Publication year - 2016
Publication title -
acta ophthalmologica
Language(s) - English
Resource type - Journals
SCImago Journal Rank - 1.534
H-Index - 87
eISSN - 1755-3768
pISSN - 1755-375X
DOI - 10.1111/j.1755-3768.2016.0487
Subject(s) - maculopathy , ophthalmology , medicine , retinal , hydroxychloroquine , reflectivity , fundus (uterus) , macular degeneration , retinopathy , optics , covid-19 , physics , diabetes mellitus , endocrinology , disease , infectious disease (medical specialty)
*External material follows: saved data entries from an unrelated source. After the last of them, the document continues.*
Lemma mask_value_range (v : R) :
  mask_value v = 2%R \/ (-1 <= mask_value v <= 1)%R.
Proof.
  destruct (Rlt_dec 1 v) as [|H1];
    [left; apply mask_value_outside; left; assumption|].
  destruct (Rlt_dec v (-1)) as [|H2];
    [left; apply mask_value_outside; right; assumption|].
  right. rewrite mask_value_inside by lra. lra.
Qed.

(** X9: every coordinate cam2pixel returns is a finite number that lies
    in [-1, 1] or is the value 2, and it is 2 exactly when the normalised
    coordinate 2*(C/max(Z,1e-3))/(n-1) - 1 of that pixel is strictly outside
    [-1, 1]: the validity of a pixel can be read back from the output. *)
Theorem cam2pixel_output_range (b h w : nat) (cam P : tensor R) :
  0 < b -> size cam = [b; 3; h; w] -> size P = [b; 3; 4] ->
  w <> 1 -> h <> 1 ->
  exists out,
    cam2pixel cam P = Ok out
    /\ size out = [b; h; w; 2]
    /\ forall n i j, n < b -> i < h -> j < w ->
         let xn := norm_coord (proj_coord cam P n 0 i j) (proj_coord cam P n 2 i j) w in
         let yn := norm_coord (proj_coord cam P n 1 i j) (proj_coord cam P n 2 i j) h in
         (exists v, fget out [n; i; j; 0] = Fin v /\ (v = 2 \/ -1 <= v <= 1)%R)
         /\ (exists v, fget out [n; i; j; 1] = Fin v /\ (v = 2 \/ -1 <= v <= 1)%R)
         /\ (fget out [n; i; j; 0] = Fin 2 <-> (1 < xn \/ xn < -1)%R)
         /\ (fget out [n; i; j; 1] = Fin 2 <-> (1 < yn \/ yn < -1)%R).
Proof.
  intros Hb Hcam HP Hw Hh.
  destruct (@cam2pixel_entries b h w cam P Hb Hcam HP Hw Hh)
    as (pc & X & Y & Zc & Xn & Yn & out & _ & _ & _ & _ & _ & _ & Eout & Sout & G).
  exists out. split; [exact Eout|]. split; [exact Sout|].
  intros n i j Hn Hi Hj xn yn.
  destruct (G n i j Hn Hi Hj) as (_ & _ & _ & _ & _ & Go0 & Go1).
  rewrite Go0, Go1. fold xn yn.
  split; [eexists; split; [reflexivity|apply mask_value_range]|].
  split; [eexists; split; [reflexivity|apply mask_value_range]|].
  split; (split; [intros E; injection E as E; apply mask_value_is_2_iff, E
                 |intros H; f_equal; apply mask_value_is_2_iff, H]).
Qed.

Lemma cam2pixel_output_range_witness :
  exists out,
    cam2pixel cam_sample proj_id = Ok out
    /\ size out = [1; 2; 3; 2]
    /\ exists v, fget out [0; 0; 0; 0] = Fin v /\ (v = 2 \/ -1 <= v <= 1)%R.
Proof.
  destruct (@cam2pixel_output_range 1 2 3 cam_sample proj_id)
    as (out & E & S & G); [lia|reflexivity|reflexivity|lia|lia|].
  exists out. split; [exact E|]. split; [exact S|].
  destruct (G 0 0 0) as (H & _); try lia. exact H.
Defined.

(** X10: cam2pixel returns only on inputs of 3 channels.  Its docstring
    announces cam_coords of size [B, 4, H, W], but the body views them as
    [B, 3, H*W]: on a [B, C, H, W] input with C other than 3 that has pixels,
    and a [B, 3, 4] projection, the call raises. *)
Theorem cam2pixel_needs_three_channels (b c h w : nat) (cam P : tensor R) :
  0 < b -> 0 < h -> 0 < w -> c <> 3 ->
  size cam = [b; c; h; w] -> size P = [b; 3; 4] ->
  exists e, cam2pixel cam P = Raise e.
Proof.
  intros Hb Hh Hw Hc Hcam HP.
  unfold cam2pixel. rewrite Hcam. cbn [unpack4 rbind].
  unfold pcoords_of. rewrite Hcam. cbn [unpack4 rbind].
  unfold view_infer. rewrite Hcam.
  destruct ((0 <? numel [b; 3]) && (numel [b; c; h; w] mod numel [b; 3] =? 0))
    eqn:Ev; [|cbn [rbind]; eauto].
  apply andb_true_iff in Ev as [_ Emod]. apply Nat.eqb_eq in Emod.
  set (N := numel [b; c; h; w] / numel [b; 3]) in *.
  assert (HN : c * (h * w) = 3 * N).
  { pose proof (Nat.div_mod_eq (numel [b; c; h; w]) (numel [b; 3])) as Hdm.
    rewrite Emod in Hdm. fold N in Hdm.
    cbn [numel fold_right] in Hdm. nia. }
  assert (HNne : N <> h * w) by nia.
  cbn [rbind app].
  unfold slice at 1. rewrite HP.
  cbn [nth_error firstn skipn app Nat.min Nat.max Nat.sub rbind].
  set (p1 := tabulate [b; 3; 3] _).
  set (flat := mkT [b; 3; N] (data cam)).
  destruct (@bmm_entries p1 flat b 3 3 N eq_refl eq_refl)
    as (rot & Erot & Srot & Wrot & _).
  rewrite Erot. cbn [rbind].
  unfold slice. rewrite HP.
  cbn [nth_error firstn skipn app Nat.min Nat.max Nat.sub rbind].
  set (tr := tabulate [b; 3; 1] _).
  unfold tadd, binop. rewrite Srot.
  change (size tr) with [b; 3; 1].
  rewrite broadcast_shape_last1. cbn [rbind].
  set (pc := tabulate [b; 3; N] _).
  assert (Spc : size pc = [b; 3; N]) by reflexivity.
  destruct (@select_channel b Hb pc N 0 Spc) as (X & EX & SX & WX & _); [lia|].
  destruct (@select_channel b Hb pc N 1 Spc) as (Y & EY & SY & WY & _); [lia|].
  destruct (@select_channel b Hb pc N 2 Spc) as (Z0 & EZ0 & SZ0 & WZ0 & _); [lia|].
  rewrite EX. cbn [rbind]. rewrite EY. cbn [rbind].
  unfold clamped_Z. rewrite EZ0. cbn [rbind].
  set (Zc := clamp_min Z0 (1 / 1000)).
  assert (SZc : size Zc = [b; N]) by exact SZ0.
  destruct (@normalize_entries [b; N] X Zc w SX SZc)
    as (Xn & EXn & SXn & WXn & _).
  rewrite EXn. cbn [rbind].
  destruct (mask_out_entries WXn) as (Xm & EXm & SXm & _).
  rewrite EXm. cbn [rbind].
  destruct (@normalize_entries [b; N] Y Zc h SY SZc)
    as (Yn & EYn & SYn & WYn & _).
  rewrite EYn. cbn [rbind].
  destruct (mask_out_entries WYn) as (Ym & EYm & SYm & _).
  rewrite EYm. cbn [rbind].
  rewrite SXn in SXm. rewrite SYn in SYm.
  rewrite stack_ok;
    [|repeat constructor; rewrite SYm, SXm; reflexivity
     |rewrite SXm; cbn [length]; lia].
  cbn [rbind]. rewrite SXm. cbn [insert_at firstn skipn app length].
  unfold view. cbn [size tabulate].
  destruct (Nat.eqb_spec (numel [b; h; w; 2]) (numel [b; N; 2])) as [E|_];
    [|eauto].
  exfalso. cbn [numel fold_right] in E. nia.
Qed.

Lemma cam2pixel_needs_three_channels_witness :
  exists e, cam2pixel (tzeros [1; 4; 2; 3]) proj_id = Raise e.
Proof.
  apply (@cam2pixel_needs_three_channels 1 4 2 3 (tzeros [1; 4; 2; 3]) proj_id);
    try lia; reflexivity.
Defined.

(** ** euler2mat: proper rotations, single axes, mismatched lengths *)

Lemma batch_mat_of_entries (Rm : tensor R) (n : nat) (m : mat3) :
  (forall i j, i < 3 -> j < 3 -> rget Rm [n; i; j] = mat_entry m i j) ->
  batch_mat Rm n = mat_tabulate (mat_entry m).
Proof. intros H. unfold batch_mat. apply mat_tabulate_ext. exact H. Qed.

Section ProperRotation.

Import NsatzTactic RNsatz.

Lemma rotation_proper (tx ty tz : R) :
  let M := mat_mul (mat_mul (Rx tx) (Ry ty)) (Rz tz) in
  mat_mul (mat_transpose M) M = mat_identity /\ mat_det M = 1%R.
Proof.
  intros M. subst M.
  pose proof (sin2_cos2 tx) as Hx.
  pose proof (sin2_cos2 ty) as Hy.
  pose proof (sin2_cos2 tz) as Hz.
  unfold Rsqr in Hx, Hy, Hz.
  unfold mat_det, mat_mul, mat_transpose, mat_tabulate, mat_identity, Rx, Ry, Rz.
  cbn [map seq]. unfold mat_entry, sum_n. cbn [map seq nth fold_right].
  set (cx := cos tx) in *. set (sx := sin tx) in *.
  set (cy := cos ty) in *. set (sy := sin ty) in *.
  set (cz := cos tz) in *. set (sz := sin tz) in *.
  split; [repeat (f_equal; try nsatz)|nsatz].
Qed.

End ProperRotation.

(** X11: every matrix euler2mat returns is a proper rotation: its
    transpose is also its left inverse (R^T . R = I) and its determinant
    is 1, for all real angles. *)
Theorem euler2mat_proper_rotation (B : nat) (z y x : tensor R) :
  size z = [B] -> size y = [B] -> size x = [B] ->
  well_formed z -> well_formed y -> well_formed x ->
  exists Rm,
    euler2mat z y x = Ok Rm
    /\ forall n, n < B ->
         mat_mul (mat_transpose (batch_mat Rm n)) (batch_mat Rm n) = mat_identity
         /\ mat_det (batch_mat Rm n) = 1%R.
Proof.
  intros Hz Hy Hx Wz Wy Wx.
  destruct (euler2mat_entries Hz Hy Hx Wz Wy Wx) as (Rm & E & S & G).
  exists Rm. split; [exact E|].
  intros n Hn.
  assert (Hb : batch_mat Rm n
               = mat_mul (mat_mul (Rx (rget x [n])) (Ry (rget y [n])))
                         (Rz (rget z [n]))).
  { rewrite <- mat_mul_tabulate. apply batch_mat_of_entries.
    intros i j Hi Hj. apply G; assumption. }
  rewrite Hb. apply rotation_proper.
Qed.

Lemma euler2mat_proper_rotation_witness :
  exists Rm,
    euler2mat (mkT [1] [PI]) (mkT [1] [2%R]) (mkT [1] [1%R]) = Ok Rm
    /\ forall n, n < 1 ->
         mat_mul (mat_transpose (batch_mat Rm n)) (batch_mat Rm n) = mat_identity
         /\ mat_det (batch_mat Rm n) = 1%R.
Proof.
  apply (@euler2mat_proper_rotation 1 (mkT [1] [PI]) (mkT [1] [2%R]) (mkT [1] [1%R]));
    reflexivity.
Defined.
Purpose Hydroxychloroquine (HCQ) maculopathy can cause irreversible vision loss. Alteration of the parafoveal photoreceptors has been reported to be one of the earliest histopathological sign. The relationship between the ellipsoid zone reflectivity and cone density was recently demonstrated. The main objective of the study was to measure the outer retinal reflectivity in patients taking a HCQ regimen without proven toxicity on routine screening tests. The second objective was to investigate the relationship between the reflectivity measured and the screening tests outcomes. Methods Consecutive patients visiting for HCQ toxicity screening in the Besançon University Hospital were included. All patients underwent a complete ophthalmic examination with a 10‐degrees automated perimetry (with measurement of the foveal threshold and the mean 2–5°), fundus autofluorescence, multifocal electroretinogram (with measurement of N1, P1 and N2 amplitudes in a 2–5° range) and spectral‐domain optical coherence tomography with en‐face reconstruction of the ellipsoid zone and the retinal pigment epithelium (with measurement of the absolute reflectivity expressed in greyscale in the 2–5° range). Results 76 eyes were studied (39 patients). None of them displayed a toxic maculopathy. The cumulative dose for HCQ ranged from 24 to 2,400 g (706 g ± 620). Bivariate analysis showed a decreased in ellipsoid reflectivity with escalating cumulative doses of HCQ (linear regression, p < 0.0001, r ²: 0.3). Reflectivity was also correlated with N1, P1 and N2 amplitudes (p < 0.05). Finally, reflectivity was statistically correlated with 5 degrees threshold perimetry (p < 0.005). Conclusions Parafoveolar ellipsoid reflectivity with en face OCT could be a rapid, repeatable and quantifiable biomarker allowing to detect the HCQ maculopathy earlier than any other screening method currently used.